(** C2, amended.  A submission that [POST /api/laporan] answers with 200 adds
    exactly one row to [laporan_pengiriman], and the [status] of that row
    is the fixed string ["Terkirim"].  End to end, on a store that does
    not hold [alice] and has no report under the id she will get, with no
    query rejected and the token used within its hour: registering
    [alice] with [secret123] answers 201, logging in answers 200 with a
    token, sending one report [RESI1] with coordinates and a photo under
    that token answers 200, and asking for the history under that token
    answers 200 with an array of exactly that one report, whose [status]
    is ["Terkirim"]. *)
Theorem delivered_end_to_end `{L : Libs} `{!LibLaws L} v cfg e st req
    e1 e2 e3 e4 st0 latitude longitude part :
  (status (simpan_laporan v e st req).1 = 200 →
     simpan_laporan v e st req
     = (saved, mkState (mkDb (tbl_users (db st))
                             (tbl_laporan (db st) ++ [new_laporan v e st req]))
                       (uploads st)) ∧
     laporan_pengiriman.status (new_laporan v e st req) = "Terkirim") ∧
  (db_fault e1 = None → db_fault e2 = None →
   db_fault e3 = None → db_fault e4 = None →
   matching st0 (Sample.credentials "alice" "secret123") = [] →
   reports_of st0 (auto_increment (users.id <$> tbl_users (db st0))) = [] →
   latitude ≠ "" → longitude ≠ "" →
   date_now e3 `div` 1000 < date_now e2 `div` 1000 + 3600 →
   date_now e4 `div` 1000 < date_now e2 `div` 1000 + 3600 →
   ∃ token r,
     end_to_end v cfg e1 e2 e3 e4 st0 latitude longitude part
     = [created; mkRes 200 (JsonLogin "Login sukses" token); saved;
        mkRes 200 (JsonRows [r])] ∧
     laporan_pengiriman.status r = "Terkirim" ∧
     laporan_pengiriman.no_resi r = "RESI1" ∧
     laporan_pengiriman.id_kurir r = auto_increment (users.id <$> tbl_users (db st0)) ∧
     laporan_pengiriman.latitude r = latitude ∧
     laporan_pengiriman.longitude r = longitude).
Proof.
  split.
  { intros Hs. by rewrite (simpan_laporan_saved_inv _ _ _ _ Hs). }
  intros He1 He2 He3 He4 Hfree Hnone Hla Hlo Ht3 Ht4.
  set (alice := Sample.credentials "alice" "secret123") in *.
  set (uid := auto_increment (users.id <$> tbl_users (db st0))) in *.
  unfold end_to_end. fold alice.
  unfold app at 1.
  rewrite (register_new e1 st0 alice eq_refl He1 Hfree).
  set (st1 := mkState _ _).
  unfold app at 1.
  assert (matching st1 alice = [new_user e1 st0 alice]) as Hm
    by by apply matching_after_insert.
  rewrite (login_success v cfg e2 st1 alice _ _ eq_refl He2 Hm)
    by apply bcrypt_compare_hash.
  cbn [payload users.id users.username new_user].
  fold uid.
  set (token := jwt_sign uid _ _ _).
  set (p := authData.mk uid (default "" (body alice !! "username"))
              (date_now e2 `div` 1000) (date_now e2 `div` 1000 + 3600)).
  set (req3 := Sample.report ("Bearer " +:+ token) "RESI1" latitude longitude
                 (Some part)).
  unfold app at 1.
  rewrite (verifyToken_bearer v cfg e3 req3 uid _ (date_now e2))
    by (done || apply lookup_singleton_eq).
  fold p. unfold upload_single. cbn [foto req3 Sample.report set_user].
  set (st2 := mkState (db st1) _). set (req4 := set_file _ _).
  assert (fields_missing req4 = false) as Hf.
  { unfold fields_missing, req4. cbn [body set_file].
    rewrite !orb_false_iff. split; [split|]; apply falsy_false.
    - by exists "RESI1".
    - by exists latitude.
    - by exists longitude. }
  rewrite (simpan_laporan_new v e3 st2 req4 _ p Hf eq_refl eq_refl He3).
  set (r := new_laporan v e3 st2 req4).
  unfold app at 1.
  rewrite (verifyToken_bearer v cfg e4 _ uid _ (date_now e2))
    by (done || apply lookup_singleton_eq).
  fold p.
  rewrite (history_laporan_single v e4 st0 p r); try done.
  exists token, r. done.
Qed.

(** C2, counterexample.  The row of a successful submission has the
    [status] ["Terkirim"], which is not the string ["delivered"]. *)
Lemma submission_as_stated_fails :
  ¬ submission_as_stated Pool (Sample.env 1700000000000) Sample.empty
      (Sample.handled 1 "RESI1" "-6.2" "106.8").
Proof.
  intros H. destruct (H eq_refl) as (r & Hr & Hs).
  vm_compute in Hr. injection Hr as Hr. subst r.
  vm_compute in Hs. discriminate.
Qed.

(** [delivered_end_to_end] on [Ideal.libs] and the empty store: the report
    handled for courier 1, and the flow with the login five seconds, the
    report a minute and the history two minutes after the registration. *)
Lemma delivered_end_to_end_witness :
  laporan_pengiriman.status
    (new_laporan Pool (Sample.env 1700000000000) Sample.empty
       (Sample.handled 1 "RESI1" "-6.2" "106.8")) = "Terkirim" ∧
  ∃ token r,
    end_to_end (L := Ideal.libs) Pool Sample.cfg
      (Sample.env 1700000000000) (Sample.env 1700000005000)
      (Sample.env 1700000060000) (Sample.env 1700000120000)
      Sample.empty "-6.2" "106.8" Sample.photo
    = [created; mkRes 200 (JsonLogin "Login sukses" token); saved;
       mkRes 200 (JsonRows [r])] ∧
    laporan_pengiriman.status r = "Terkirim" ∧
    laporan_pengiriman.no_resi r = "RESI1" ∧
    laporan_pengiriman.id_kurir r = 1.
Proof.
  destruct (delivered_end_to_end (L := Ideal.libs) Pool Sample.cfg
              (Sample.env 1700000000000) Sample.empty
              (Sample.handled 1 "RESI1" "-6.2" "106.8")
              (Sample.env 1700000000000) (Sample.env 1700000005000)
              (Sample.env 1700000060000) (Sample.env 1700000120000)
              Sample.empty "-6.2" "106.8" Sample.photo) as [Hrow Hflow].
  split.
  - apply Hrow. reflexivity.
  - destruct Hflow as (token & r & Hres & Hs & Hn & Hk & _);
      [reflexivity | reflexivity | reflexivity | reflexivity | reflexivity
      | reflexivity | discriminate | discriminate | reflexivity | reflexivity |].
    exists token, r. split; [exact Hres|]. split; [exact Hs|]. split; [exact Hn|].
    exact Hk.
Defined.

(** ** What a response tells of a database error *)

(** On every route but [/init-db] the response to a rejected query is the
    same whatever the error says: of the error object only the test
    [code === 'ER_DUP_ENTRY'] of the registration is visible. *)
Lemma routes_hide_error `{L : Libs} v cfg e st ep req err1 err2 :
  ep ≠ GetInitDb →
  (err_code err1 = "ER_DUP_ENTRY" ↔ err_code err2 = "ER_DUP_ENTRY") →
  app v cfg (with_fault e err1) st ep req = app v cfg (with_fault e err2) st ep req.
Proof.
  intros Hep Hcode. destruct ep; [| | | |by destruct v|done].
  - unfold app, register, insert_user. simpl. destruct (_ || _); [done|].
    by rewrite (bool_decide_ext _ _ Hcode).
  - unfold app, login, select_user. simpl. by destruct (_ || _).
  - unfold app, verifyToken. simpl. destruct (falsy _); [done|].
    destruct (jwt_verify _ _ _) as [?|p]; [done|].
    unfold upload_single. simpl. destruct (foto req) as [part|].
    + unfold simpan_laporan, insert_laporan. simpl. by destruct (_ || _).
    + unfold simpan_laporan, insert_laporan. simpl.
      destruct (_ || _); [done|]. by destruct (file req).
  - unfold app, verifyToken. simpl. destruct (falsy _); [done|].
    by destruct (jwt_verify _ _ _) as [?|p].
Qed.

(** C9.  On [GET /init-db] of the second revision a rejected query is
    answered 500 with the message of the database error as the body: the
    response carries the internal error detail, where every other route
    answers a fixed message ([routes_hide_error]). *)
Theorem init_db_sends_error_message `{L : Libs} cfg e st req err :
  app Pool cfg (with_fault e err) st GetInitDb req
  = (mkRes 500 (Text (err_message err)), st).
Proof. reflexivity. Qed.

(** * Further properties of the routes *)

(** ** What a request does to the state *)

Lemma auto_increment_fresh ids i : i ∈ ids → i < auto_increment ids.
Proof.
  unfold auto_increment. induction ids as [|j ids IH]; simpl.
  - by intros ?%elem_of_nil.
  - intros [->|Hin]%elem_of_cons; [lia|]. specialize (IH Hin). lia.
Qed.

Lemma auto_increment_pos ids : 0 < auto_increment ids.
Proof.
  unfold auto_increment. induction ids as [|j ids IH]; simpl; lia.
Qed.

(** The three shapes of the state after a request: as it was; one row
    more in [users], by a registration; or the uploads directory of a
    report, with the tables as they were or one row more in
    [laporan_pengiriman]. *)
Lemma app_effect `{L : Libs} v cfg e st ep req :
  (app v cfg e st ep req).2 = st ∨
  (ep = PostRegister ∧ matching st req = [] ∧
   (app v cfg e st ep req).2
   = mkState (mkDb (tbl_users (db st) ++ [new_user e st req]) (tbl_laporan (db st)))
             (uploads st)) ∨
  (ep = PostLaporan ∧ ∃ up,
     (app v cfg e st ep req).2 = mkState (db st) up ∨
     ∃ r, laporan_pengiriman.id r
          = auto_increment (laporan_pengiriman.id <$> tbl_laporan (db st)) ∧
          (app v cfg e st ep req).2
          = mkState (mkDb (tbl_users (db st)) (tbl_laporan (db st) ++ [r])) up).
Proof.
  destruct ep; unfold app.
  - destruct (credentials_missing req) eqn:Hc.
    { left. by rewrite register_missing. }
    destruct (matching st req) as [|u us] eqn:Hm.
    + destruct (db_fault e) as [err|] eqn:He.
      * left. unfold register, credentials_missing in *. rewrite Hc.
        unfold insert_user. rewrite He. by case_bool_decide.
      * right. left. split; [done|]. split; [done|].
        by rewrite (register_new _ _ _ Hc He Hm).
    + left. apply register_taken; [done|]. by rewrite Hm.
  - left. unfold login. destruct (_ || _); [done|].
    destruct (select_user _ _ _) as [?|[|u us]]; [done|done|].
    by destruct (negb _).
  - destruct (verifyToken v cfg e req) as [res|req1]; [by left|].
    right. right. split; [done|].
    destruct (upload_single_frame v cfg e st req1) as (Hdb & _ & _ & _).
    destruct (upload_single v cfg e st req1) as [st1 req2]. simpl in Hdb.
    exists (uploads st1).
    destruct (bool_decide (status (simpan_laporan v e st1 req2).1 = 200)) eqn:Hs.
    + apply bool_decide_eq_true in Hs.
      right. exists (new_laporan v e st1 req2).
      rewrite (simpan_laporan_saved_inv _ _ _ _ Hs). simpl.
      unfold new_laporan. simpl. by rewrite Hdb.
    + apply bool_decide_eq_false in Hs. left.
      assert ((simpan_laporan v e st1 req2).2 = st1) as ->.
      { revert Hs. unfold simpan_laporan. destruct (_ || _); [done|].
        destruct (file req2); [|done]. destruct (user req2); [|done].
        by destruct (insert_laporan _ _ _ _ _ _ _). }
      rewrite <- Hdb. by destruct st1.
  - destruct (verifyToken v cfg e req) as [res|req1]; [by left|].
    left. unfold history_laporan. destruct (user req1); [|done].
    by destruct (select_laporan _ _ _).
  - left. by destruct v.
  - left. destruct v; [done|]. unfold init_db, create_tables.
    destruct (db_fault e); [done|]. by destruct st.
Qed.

○ ○ ○

Repeat exactly the lines above from the one with "set (token := jwt_sign uid _ _ _)." up to and including the one with "cbn [body set_file].". No other line belongs in the reply.

**Your response**
  set (token := jwt_sign uid _ _ _).
  set (p := authData.mk uid (default "" (body alice !! "username"))
              (date_now e2 `div` 1000) (date_now e2 `div` 1000 + 3600)).
  set (req3 := Sample.report ("Bearer " +:+ token) "RESI1" latitude longitude
                 (Some part)).
  unfold app at 1.
  rewrite (verifyToken_bearer v cfg e3 req3 uid _ (date_now e2))
    by (done || apply lookup_singleton_eq).
  fold p. unfold upload_single. cbn [foto req3 Sample.report set_user].
  set (st2 := mkState (db st1) _). set (req4 := set_file _ _).
  assert (fields_missing req4 = false) as Hf.
  { unfold fields_missing, req4. cbn [body set_file].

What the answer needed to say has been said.